#### Records to use ####
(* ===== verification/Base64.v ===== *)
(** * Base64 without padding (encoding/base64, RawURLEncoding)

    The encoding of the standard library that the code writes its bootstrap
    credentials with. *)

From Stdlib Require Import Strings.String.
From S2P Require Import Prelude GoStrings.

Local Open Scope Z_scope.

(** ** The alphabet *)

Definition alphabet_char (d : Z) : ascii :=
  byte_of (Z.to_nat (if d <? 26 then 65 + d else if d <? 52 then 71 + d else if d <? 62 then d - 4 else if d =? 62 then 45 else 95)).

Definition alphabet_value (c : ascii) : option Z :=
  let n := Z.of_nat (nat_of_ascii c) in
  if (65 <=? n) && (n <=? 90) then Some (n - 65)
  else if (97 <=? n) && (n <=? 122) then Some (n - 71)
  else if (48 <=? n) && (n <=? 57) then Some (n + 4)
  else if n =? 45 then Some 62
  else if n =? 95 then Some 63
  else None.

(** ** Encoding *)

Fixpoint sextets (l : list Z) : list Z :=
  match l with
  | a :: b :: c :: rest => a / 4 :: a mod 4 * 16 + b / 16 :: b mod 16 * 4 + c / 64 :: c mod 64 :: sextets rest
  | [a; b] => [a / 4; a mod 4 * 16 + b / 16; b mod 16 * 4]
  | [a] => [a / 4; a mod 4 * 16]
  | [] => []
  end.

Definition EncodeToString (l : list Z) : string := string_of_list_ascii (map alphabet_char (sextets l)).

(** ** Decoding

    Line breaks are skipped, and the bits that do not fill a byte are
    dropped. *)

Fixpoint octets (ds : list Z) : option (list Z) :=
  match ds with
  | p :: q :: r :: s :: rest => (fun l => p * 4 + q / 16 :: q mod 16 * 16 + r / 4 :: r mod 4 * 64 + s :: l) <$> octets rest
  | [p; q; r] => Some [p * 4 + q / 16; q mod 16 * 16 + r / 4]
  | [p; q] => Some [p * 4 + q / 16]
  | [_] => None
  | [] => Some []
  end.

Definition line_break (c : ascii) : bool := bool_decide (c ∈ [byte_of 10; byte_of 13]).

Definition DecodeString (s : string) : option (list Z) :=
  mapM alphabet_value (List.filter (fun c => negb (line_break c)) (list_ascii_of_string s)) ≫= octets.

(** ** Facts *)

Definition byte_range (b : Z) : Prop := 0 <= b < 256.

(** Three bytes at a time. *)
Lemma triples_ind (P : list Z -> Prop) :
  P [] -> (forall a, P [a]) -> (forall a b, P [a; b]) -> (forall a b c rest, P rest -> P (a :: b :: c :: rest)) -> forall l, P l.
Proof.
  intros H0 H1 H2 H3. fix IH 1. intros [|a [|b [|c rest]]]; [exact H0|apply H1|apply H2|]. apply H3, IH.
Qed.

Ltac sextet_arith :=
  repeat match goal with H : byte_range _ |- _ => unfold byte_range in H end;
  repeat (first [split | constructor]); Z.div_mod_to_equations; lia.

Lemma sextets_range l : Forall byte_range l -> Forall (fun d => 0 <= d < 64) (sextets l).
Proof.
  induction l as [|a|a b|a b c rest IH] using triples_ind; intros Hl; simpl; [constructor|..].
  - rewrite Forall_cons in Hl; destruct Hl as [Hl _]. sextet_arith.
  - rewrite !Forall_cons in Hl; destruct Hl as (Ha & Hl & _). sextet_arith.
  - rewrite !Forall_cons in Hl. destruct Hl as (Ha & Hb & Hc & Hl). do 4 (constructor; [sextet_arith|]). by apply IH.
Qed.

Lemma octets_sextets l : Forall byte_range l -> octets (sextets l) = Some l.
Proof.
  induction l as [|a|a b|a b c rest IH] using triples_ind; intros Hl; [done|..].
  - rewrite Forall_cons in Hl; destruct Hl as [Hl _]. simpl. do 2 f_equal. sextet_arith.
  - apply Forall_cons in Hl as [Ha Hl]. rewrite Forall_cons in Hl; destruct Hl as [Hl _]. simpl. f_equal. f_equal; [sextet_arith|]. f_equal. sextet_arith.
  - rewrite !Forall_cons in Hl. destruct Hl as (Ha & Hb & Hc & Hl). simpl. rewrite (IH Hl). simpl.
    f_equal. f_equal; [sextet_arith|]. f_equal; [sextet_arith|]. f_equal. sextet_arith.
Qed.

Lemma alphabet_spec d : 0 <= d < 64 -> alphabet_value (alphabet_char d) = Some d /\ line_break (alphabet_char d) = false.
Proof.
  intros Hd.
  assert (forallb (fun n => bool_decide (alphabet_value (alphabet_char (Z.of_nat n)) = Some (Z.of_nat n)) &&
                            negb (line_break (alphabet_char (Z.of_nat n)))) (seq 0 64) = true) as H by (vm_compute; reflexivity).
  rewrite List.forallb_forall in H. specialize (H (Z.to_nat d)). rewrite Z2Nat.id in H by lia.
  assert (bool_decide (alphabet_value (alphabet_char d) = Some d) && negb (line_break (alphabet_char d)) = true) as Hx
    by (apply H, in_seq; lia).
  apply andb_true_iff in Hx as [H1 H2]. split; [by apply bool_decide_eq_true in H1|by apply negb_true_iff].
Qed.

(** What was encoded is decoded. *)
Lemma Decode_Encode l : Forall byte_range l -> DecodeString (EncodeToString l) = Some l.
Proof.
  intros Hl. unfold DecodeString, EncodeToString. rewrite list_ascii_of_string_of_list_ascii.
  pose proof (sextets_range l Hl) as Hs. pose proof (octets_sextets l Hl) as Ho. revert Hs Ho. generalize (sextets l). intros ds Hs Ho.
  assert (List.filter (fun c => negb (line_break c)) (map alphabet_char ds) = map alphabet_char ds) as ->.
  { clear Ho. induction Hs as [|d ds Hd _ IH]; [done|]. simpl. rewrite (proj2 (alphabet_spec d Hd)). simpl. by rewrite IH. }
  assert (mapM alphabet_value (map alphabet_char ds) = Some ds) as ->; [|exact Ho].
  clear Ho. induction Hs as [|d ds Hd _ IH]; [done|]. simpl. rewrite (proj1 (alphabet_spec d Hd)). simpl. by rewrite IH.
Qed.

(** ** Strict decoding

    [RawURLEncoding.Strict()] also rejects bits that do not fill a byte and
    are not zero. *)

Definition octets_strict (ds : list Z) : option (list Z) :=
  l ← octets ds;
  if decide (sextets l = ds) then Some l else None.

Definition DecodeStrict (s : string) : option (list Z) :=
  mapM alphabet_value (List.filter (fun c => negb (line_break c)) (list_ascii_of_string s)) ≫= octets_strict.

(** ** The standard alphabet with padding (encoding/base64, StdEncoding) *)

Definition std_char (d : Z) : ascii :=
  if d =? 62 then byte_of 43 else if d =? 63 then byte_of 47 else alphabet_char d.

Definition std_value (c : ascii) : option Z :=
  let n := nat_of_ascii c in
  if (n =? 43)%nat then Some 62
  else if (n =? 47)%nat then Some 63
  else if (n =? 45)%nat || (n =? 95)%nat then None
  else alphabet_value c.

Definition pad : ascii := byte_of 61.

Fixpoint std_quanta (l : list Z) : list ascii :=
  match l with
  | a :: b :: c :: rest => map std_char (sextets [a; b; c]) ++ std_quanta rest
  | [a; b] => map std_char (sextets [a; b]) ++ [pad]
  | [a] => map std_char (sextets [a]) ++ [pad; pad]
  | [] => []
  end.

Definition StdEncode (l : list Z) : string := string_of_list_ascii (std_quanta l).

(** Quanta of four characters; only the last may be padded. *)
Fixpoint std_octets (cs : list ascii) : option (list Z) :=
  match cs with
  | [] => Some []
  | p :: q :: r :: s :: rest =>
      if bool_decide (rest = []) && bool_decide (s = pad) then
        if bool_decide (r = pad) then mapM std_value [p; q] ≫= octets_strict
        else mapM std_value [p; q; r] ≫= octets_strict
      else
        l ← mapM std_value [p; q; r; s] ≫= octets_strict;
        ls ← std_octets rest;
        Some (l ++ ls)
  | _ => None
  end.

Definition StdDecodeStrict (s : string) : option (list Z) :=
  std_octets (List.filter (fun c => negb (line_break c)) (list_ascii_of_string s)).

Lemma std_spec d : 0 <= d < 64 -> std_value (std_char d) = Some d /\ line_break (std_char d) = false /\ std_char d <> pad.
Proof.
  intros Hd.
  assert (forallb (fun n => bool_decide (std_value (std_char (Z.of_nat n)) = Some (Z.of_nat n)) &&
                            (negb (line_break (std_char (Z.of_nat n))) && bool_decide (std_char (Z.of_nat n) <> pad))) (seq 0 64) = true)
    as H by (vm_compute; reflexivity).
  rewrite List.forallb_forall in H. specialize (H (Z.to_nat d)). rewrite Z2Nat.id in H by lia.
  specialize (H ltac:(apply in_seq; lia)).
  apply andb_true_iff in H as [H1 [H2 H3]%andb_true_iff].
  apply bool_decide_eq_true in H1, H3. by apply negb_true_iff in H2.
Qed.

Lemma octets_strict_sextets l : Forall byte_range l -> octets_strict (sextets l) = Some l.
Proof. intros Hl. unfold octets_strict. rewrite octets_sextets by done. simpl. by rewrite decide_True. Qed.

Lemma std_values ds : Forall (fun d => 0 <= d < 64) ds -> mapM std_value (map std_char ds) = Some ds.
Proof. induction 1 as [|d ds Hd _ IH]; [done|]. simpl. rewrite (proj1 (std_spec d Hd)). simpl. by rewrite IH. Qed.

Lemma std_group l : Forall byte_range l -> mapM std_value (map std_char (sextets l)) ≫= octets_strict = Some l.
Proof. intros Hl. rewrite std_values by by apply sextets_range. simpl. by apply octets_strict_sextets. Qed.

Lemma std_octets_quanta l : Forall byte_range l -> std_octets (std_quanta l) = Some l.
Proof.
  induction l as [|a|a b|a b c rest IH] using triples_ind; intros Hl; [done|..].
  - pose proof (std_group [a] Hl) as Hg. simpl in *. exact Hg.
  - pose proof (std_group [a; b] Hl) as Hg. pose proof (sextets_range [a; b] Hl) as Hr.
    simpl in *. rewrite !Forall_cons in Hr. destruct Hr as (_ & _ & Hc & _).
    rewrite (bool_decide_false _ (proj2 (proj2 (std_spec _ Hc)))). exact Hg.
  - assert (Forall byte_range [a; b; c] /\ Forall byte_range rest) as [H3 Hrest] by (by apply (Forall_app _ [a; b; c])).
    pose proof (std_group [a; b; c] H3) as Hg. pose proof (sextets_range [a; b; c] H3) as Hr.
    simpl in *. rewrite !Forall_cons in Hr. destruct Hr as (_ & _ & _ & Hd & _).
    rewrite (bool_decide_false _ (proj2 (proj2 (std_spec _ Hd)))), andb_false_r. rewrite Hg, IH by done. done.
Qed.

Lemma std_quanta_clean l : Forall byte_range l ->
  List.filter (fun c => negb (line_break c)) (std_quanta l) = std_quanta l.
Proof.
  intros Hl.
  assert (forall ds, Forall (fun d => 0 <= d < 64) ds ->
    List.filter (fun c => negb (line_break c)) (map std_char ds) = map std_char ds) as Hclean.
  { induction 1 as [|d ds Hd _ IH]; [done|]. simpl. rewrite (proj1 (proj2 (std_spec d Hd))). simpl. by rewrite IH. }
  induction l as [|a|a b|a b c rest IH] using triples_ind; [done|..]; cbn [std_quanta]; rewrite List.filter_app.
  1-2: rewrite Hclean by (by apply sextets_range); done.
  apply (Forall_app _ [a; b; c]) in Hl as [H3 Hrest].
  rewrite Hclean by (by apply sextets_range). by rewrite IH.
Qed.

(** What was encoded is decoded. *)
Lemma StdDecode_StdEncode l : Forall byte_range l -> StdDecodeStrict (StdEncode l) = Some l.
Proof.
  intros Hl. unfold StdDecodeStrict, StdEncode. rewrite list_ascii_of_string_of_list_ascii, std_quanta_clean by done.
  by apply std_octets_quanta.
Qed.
####
Each line above that contains the word "using" should be returned.

Your response.
  induction l as [|a|a b|a b c rest IH] using triples_ind; intros Hl; simpl; [constructor|..].
  induction l as [|a|a b|a b c rest IH] using triples_ind; intros Hl; [done|..].
  induction l as [|a|a b|a b c rest IH] using triples_ind; intros Hl; [done|..].
  induction l as [|a|a b|a b c rest IH] using triples_ind; [done|..]; cbn [std_quanta]; rewrite List.filter_app.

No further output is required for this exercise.